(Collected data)
(* ===== verification/Util.v ===== *)
(** * Compression of records (src/util.cc) *)

From S2P Require Import Prelude Rocks Options.

Definition kCompressionFormat : Z := 2.

(** Whether compression saved more than 12.5%. *)
Definition GoodCompressionRatio (compressed_size raw_size : Z) : bool :=
  compressed_size <? raw_size - raw_size / 8.

Section compression.
Context `{Compressors}.

(** The output of one compressor, when it succeeds and is small enough. *)
Definition good_output (input : bytes) (output : option bytes) : option bytes :=
  match output with
  | Some o =>
      if GoodCompressionRatio (Z.of_nat (length o)) (Z.of_nat (length input))
      then Some o else None
  | None => None
  end.

(** [Compress]: the bytes to store and the compression type to record. *)
Definition Compress (info_type : Z) (input : bytes) : bytes * Z :=
  if info_type =? kNoCompression then (input, kNoCompression)
  else
    let attempt :=
      if info_type =? kSnappyCompression then good_output input (Snappy_Compress input)
      else if info_type =? kZlibCompression then
        good_output input (Zlib_Compress kCompressionFormat input)
      else if info_type =? kBZip2Compression then
        good_output input (BZip2_Compress kCompressionFormat input)
      else if info_type =? kLZ4Compression then
        good_output input (LZ4_Compress kCompressionFormat input)
      else if info_type =? kLZ4HCCompression then
        good_output input (LZ4HC_Compress kCompressionFormat input)
      else if info_type =? kXpressCompression then good_output input (XPRESS_Compress input)
      else if (info_type =? kZSTD) || (info_type =? kZSTDNotFinalCompression) then
        good_output input (ZSTD_Compress input)
      else None in
    match attempt with
    | Some o => (o, info_type)
    | None => (input, kNoCompression)
    end.

(** [Uncompress]; the caller checks that the type is not [kNoCompression]. *)
Definition Uncompress (info_type : Z) (input : bytes) : result bytes :=
  let corrupted (what : string) := Corruption ("Corrupted compressed blob: " +:+ what) in
  if info_type =? kSnappyCompression then
    let* usize := or_err (Snappy_GetUncompressedLength input) (corrupted "Snappy") in
    let* ubuf := or_err (Snappy_Uncompress input) (corrupted "Snappy") in
    Ok (take (Z.to_nat usize) ubuf)
  else if info_type =? kZlibCompression then
    or_err (Zlib_Uncompress input kCompressionFormat) (corrupted "Zlib")
  else if info_type =? kBZip2Compression then
    or_err (BZip2_Uncompress input kCompressionFormat) (corrupted "Bzip2")
  else if info_type =? kLZ4Compression then
    or_err (LZ4_Uncompress input kCompressionFormat) (corrupted "LZ4")
  else if info_type =? kLZ4HCCompression then
    or_err (LZ4_Uncompress input kCompressionFormat) (corrupted "LZ4HC")
  else if info_type =? kXpressCompression then
    or_err (XPRESS_Uncompress input) (corrupted "Xpress")
  else if (info_type =? kZSTD) || (info_type =? kZSTDNotFinalCompression) then
    or_err (ZSTD_Uncompress input) (corrupted "ZSTD")
  else Err (Corruption "bad compression type").

Lemma good_output_Some i o o' : good_output i o = Some o' -> o = Some o'.
Proof. unfold good_output. destruct o; [|done]. case_match; naive_solver. Qed.

Lemma good_output_smaller i o o' :
  good_output i o = Some o' -> (length o' < length i)%nat.
Proof.
  unfold good_output. destruct o as [o|]; [|done]. case_match eqn:E; [|done].
  intros [= <-]. apply Z.ltb_lt in E.
  pose proof (Z.div_pos (Z.of_nat (length i)) 8). lia.
Qed.

(** The stored bytes are the input itself or a strictly smaller output of the
    requested method. *)
Lemma Compress_cases t i o t' :
  Compress t i = (o, t') ->
  (o = i /\ t' = kNoCompression) \/
  (t' = t /\ t <> kNoCompression /\ (length o < length i)%nat).
Proof.
  unfold Compress. destruct (Z.eqb_spec t kNoCompression) as [->|Hne].
  - intros [= <- <-]. by left.
  - repeat case_match; intros [= <- <-]; try (by left); right; split_and!; try done;
      by eapply good_output_smaller.
Qed.

(** What was compressed uncompresses to the input. *)
Lemma Uncompress_Compress `{!CompressorsOk _} t i o t' :
  Compress t i = (o, t') -> t' <> kNoCompression -> Uncompress t' o = Ok i.
Proof.
  unfold Compress. destruct (Z.eqb_spec t kNoCompression) as [->|Hne]; [naive_solver|].
  intros HC Ht'. unfold Uncompress.
  repeat match goal with
  | H : context [if ?b then _ else _] |- _ => destruct b eqn:?
  end; case_match eqn:E; simplify_eq; apply good_output_Some in E;
    repeat match goal with H : (_ =? _) = _ |- _ => rewrite ?H; clear H end.
  - apply snappy_roundtrip in E as [-> ->]. simpl. by rewrite Nat2Z.id, firstn_all.
  - by rewrite (zlib_roundtrip _ _ _ E).
  - by rewrite (bzip2_roundtrip _ _ _ E).
  - by rewrite (lz4_roundtrip _ _ _ E).
  - by rewrite (lz4hc_roundtrip _ _ _ E).
  - by rewrite (xpress_roundtrip _ _ E).
  - match goal with H : (_ || _) = true |- _ => rewrite H end.
    by rewrite (zstd_roundtrip _ _ E).
Qed.
End compression.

_Problem to work on:_ Give back the entries above precisely as they appear.

_Response to this exercise:_
(* ===== verification/Util.v ===== *)
(** * Compression of records (src/util.cc) *)

From S2P Require Import Prelude Rocks Options.

Definition kCompressionFormat : Z := 2.

(** Whether compression saved more than 12.5%. *)
Definition GoodCompressionRatio (compressed_size raw_size : Z) : bool :=
  compressed_size <? raw_size - raw_size / 8.

Section compression.
Context `{Compressors}.

(** The output of one compressor, when it succeeds and is small enough. *)
Definition good_output (input : bytes) (output : option bytes) : option bytes :=
  match output with
  | Some o =>
      if GoodCompressionRatio (Z.of_nat (length o)) (Z.of_nat (length input))
      then Some o else None
  | None => None
  end.

(** [Compress]: the bytes to store and the compression type to record. *)
Definition Compress (info_type : Z) (input : bytes) : bytes * Z :=
  if info_type =? kNoCompression then (input, kNoCompression)
  else
    let attempt :=
      if info_type =? kSnappyCompression then good_output input (Snappy_Compress input)
      else if info_type =? kZlibCompression then
        good_output input (Zlib_Compress kCompressionFormat input)
      else if info_type =? kBZip2Compression then
        good_output input (BZip2_Compress kCompressionFormat input)
      else if info_type =? kLZ4Compression then
        good_output input (LZ4_Compress kCompressionFormat input)
      else if info_type =? kLZ4HCCompression then
        good_output input (LZ4HC_Compress kCompressionFormat input)
      else if info_type =? kXpressCompression then good_output input (XPRESS_Compress input)
      else if (info_type =? kZSTD) || (info_type =? kZSTDNotFinalCompression) then
        good_output input (ZSTD_Compress input)
      else None in
    match attempt with
    | Some o => (o, info_type)
    | None => (input, kNoCompression)
    end.

(** [Uncompress]; the caller checks that the type is not [kNoCompression]. *)
Definition Uncompress (info_type : Z) (input : bytes) : result bytes :=
  let corrupted (what : string) := Corruption ("Corrupted compressed blob: " +:+ what) in
  if info_type =? kSnappyCompression then
    let* usize := or_err (Snappy_GetUncompressedLength input) (corrupted "Snappy") in
    let* ubuf := or_err (Snappy_Uncompress input) (corrupted "Snappy") in
    Ok (take (Z.to_nat usize) ubuf)
  else if info_type =? kZlibCompression then
    or_err (Zlib_Uncompress input kCompressionFormat) (corrupted "Zlib")
  else if info_type =? kBZip2Compression then
    or_err (BZip2_Uncompress input kCompressionFormat) (corrupted "Bzip2")
  else if info_type =? kLZ4Compression then
    or_err (LZ4_Uncompress input kCompressionFormat) (corrupted "LZ4")
  else if info_type =? kLZ4HCCompression then
    or_err (LZ4_Uncompress input kCompressionFormat) (corrupted "LZ4HC")
  else if info_type =? kXpressCompression then
    or_err (XPRESS_Uncompress input) (corrupted "Xpress")
  else if (info_type =? kZSTD) || (info_type =? kZSTDNotFinalCompression) then
    or_err (ZSTD_Uncompress input) (corrupted "ZSTD")
  else Err (Corruption "bad compression type").

Lemma good_output_Some i o o' : good_output i o = Some o' -> o = Some o'.
Proof. unfold good_output. destruct o; [|done]. case_match; naive_solver. Qed.

Lemma good_output_smaller i o o' :
  good_output i o = Some o' -> (length o' < length i)%nat.
Proof.
  unfold good_output. destruct o as [o|]; [|done]. case_match eqn:E; [|done].
  intros [= <-]. apply Z.ltb_lt in E.
  pose proof (Z.div_pos (Z.of_nat (length i)) 8). lia.
Qed.

(** The stored bytes are the input itself or a strictly smaller output of the
    requested method. *)
Lemma Compress_cases t i o t' :
  Compress t i = (o, t') ->
  (o = i /\ t' = kNoCompression) \/
  (t' = t /\ t <> kNoCompression /\ (length o < length i)%nat).
Proof.
  unfold Compress. destruct (Z.eqb_spec t kNoCompression) as [->|Hne].
  - intros [= <- <-]. by left.
  - repeat case_match; intros [= <- <-]; try (by left); right; split_and!; try done;
      by eapply good_output_smaller.
Qed.

(** What was compressed uncompresses to the input. *)
Lemma Uncompress_Compress `{!CompressorsOk _} t i o t' :
  Compress t i = (o, t') -> t' <> kNoCompression -> Uncompress t' o = Ok i.
Proof.
  unfold Compress. destruct (Z.eqb_spec t kNoCompression) as [->|Hne]; [naive_solver|].
  intros HC Ht'. unfold Uncompress.
  repeat match goal with
  | H : context [if ?b then _ else _] |- _ => destruct b eqn:?
  end; case_match eqn:E; simplify_eq; apply good_output_Some in E;
    repeat match goal with H : (_ =? _) = _ |- _ => rewrite ?H; clear H end.
  - apply snappy_roundtrip in E as [-> ->]. simpl. by rewrite Nat2Z.id, firstn_all.
  - by rewrite (zlib_roundtrip _ _ _ E).
  - by rewrite (bzip2_roundtrip _ _ _ E).
  - by rewrite (lz4_roundtrip _ _ _ E).
  - by rewrite (lz4hc_roundtrip _ _ _ E).
  - by rewrite (xpress_roundtrip _ _ E).
  - match goal with H : (_ || _) = true |- _ => rewrite H end.
    by rewrite (zstd_roundtrip _ _ E).
Qed.
End compression.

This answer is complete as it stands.